Il y a trois ans, nous vous disions que Mathieu Van der Poel en utilisait une. Campenaerts lui-même y a souvent eu recours, et on dit que lors de la fermeture de 2020, il a même dormi à une altitude simulée de 10 000 mètres, où la quantité d'oxygène est si faible qu'elle présente un risque pour la santé.

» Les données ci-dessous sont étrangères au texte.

(** C40. The sort decides: it succeeds exactly on graphs whose dependencies all
    exist and that have no cycle, reports a cycle exactly when the dependencies
    exist and there is one, and otherwise names a dependency that is missing;
    [Validate] is silent exactly when the sort succeeds. *)
Theorem TopologicalSort_decides d :
  ((exists levels, TopologicalSort d = Ok levels) <-> closed d /\ acyclic d) /\
  (TopologicalSort d = Err CycleDetected <-> closed d /\ ~ acyclic d) /\
  ((exists id dep, TopologicalSort d = Err (UnknownNode id dep) /\ dep_edge d dep id /\ Nodes d !! dep = None)
     <-> ~ closed d) /\
  (Validate d = [] <-> closed d /\ acyclic d).
Proof.
  pose proof (TopologicalSort_outcome d) as Ho.
  pose proof (Validate_nil d) as Hv.
  destruct (TopologicalSort d) as [levels|[id dep| |]]; [| | |done].
  - pose proof (outcome_acyclic d levels Ho) as [Hcl Hac].
    split_and!; [split; [done|by eauto]|split; [done|tauto]|split; [by intros (? & ? & [=] & _)|tauto]|].
    rewrite Hv. split; [done|]. by eauto.
  - destruct Ho as [He Hn].
    assert (~ closed d) as Hcl by (intros Hcl; destruct (Hcl _ _ He); congruence).
    split_and!; [split; [by intros [? [=]]|tauto]|split; [done|tauto]|split; [done|by eauto 10]|].
    rewrite Hv. split; [by intros [? [=]]|tauto].
  - pose proof (outcome_cyclic d Ho) as [Hcl Hac].
    split_and!; [split; [by intros [? [=]]|tauto]|split; [done|done]|split; [by intros (? & ? & [=] & _)|tauto]|].
    rewrite Hv. split; [by intros [? [=]]|tauto].
Qed.
End correctness.

(** ** Concrete graphs *)

Section runs.
Local Existing Instance range_default.

(** A diamond, with a doubled edge, and a two-cycle. *)
Definition diamond : DAG :=
  AddNode (AddNode (AddNode (AddNode NewDAG "a" []) "b" ["a"; "a"]) "c" ["a"]) "d" ["b"; "c"].

Definition two_cycle : DAG := AddNode (AddNode NewDAG "a" ["b"]) "b" ["a"].

Example two_cycle_sort : TopologicalSort two_cycle = Err CycleDetected.
Proof. vm_compute. reflexivity. Qed.

Example dangling_sort : TopologicalSort (AddNode two_cycle "b" ["x"]) = Err (UnknownNode "b" "x").
Proof. vm_compute. reflexivity. Qed.

Lemma TopologicalSort_levels_witness :
  exists b c, TopologicalSort diamond = Ok [["a"]; [b; c]; ["d"]] /\
    NoDup ["a"; b; c; "d"] /\ is_Some (Nodes diamond !! b).
Proof.
  destruct (TopologicalSort diamond) as [l|] eqn:E; [|vm_compute in E; discriminate].
  destruct (TopologicalSort_levels diamond l E) as (Hnd & Hin & _).
  vm_compute in E. injection E as <-. do 2 eexists. split; [reflexivity|].
  split; [exact Hnd|]. apply Hin. cbn. right. left.
Defined.
End runs.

Mais, dans des déclarations au journal belge Het Nieuwsblad, le coureur de Lotto-Soudal a assuré ces jours-ci que l'hôtel est beaucoup plus confortable : « Lorsque vous dormez dans une chambre d'hypoxie, vous devez placer un urinoir à côté du lit, de sorte que vous ne devez pas quitter le plastique si vous avez besoin d'aller aux toilettes ». Ici, non seulement le service est à la même hauteur que le reste de la chambre, mais le duo (auquel s'est joint plus tard un autre professionnel de la même équipe, Brent Van Moer) peut même manger à 3 000 mètres d'altitude. « Nous avons quatre chambres, et nous en utilisons une comme salle de séjour, pour passer plus de temps à une altitude plus élevée », a déclaré l'actuel détenteur du record de l'heure au média belge Sporza.
L'altitude est contrôlée à l'aide d'un écran, tout comme l'air conditionné dans un hôtel. « Normalement, je simule une altitude d'environ 3 000 mètres, mais si nous avons eu une journée d'entraînement très dure, je la descends à 1 500 mètres pour que mon corps puisse mieux se reposer. On ne peut pas faire cela sur le mont Teide. On ne peut pas, après l'entraînement, dire : d'accord, aujourd'hui je dors à mi-hauteur de la montagne », a-t-il déclaré dans Het Nieuwsblad.
Ces « hôtels d'altitude » sont évidemment destinés à remplacer les camps d'entraînement dans des endroits comme la Sierra Nevada, les îles Canaries, la Colombie ou le Rwanda, où l'équipe Lotto-Soudal avait prévu de se rendre. Ils offrent certains avantages par rapport à ces sites naturellement élevés, d'autant plus que, ces dernières années, la tendance à dormir en altitude et à s'entraîner à des niveaux inférieurs est de plus en plus répandue. La plupart des cyclistes descendent en voiture de la Sierra Nevada à Grenade pour y faire du vélo, et Alejandro Valverde ne dort même plus au sommet, mais à mi-chemin, à environ 1 600 mètres d'altitude.
Kolobnev et Valjavec, anciens cyclistes et hôteliers (en altitude)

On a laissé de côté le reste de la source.